Stored items
----------------------------------------
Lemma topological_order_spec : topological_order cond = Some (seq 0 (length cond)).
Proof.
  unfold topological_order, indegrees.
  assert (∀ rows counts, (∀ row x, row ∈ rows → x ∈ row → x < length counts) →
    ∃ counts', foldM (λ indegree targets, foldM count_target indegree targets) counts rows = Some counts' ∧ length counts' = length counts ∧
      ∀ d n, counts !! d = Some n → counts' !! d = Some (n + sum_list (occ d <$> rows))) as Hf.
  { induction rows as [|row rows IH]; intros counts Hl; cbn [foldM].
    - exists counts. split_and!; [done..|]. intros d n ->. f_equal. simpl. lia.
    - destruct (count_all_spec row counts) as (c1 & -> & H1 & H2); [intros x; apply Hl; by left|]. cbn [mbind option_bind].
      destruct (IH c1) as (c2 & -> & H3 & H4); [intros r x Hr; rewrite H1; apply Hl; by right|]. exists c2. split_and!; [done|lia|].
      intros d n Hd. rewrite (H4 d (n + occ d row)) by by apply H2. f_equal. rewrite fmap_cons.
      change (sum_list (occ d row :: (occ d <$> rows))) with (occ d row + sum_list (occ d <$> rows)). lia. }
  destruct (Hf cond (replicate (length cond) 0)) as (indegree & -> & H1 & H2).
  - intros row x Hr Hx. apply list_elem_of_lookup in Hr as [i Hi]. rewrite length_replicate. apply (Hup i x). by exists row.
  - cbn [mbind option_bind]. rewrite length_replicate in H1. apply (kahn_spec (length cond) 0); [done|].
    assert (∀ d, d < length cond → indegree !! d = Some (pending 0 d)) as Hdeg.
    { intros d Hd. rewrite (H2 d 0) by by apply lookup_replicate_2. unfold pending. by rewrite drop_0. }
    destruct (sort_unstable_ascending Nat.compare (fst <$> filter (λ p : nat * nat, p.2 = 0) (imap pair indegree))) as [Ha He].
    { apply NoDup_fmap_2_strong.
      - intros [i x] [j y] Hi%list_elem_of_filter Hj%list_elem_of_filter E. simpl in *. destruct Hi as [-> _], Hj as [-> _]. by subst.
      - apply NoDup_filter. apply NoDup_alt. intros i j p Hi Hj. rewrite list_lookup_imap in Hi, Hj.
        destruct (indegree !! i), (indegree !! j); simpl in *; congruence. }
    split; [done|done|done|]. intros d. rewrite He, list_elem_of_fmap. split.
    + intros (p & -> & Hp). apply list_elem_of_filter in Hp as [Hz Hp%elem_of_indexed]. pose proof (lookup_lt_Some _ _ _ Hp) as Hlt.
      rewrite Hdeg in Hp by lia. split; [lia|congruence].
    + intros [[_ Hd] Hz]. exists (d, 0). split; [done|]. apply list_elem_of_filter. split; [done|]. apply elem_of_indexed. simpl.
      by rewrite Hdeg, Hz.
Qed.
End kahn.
----------------------------------------
EXERCISE BRIEF:
For this exercise, please output exactly the lines above starting at the line with "destruct (indegree !!" and ending at the line with "apply elem_of_indexed. simpl.", ends included.

EXERCISE OUTPUT:
        destruct (indegree !! i), (indegree !! j); simpl in *; congruence. }
    split; [done|done|done|]. intros d. rewrite He, list_elem_of_fmap. split.
    + intros (p & -> & Hp). apply list_elem_of_filter in Hp as [Hz Hp%elem_of_indexed]. pose proof (lookup_lt_Some _ _ _ Hp) as Hlt.
      rewrite Hdeg in Hp by lia. split; [lia|congruence].
    + intros [[_ Hd] Hz]. exists (d, 0). split; [done|]. apply list_elem_of_filter. split; [done|]. apply elem_of_indexed. simpl.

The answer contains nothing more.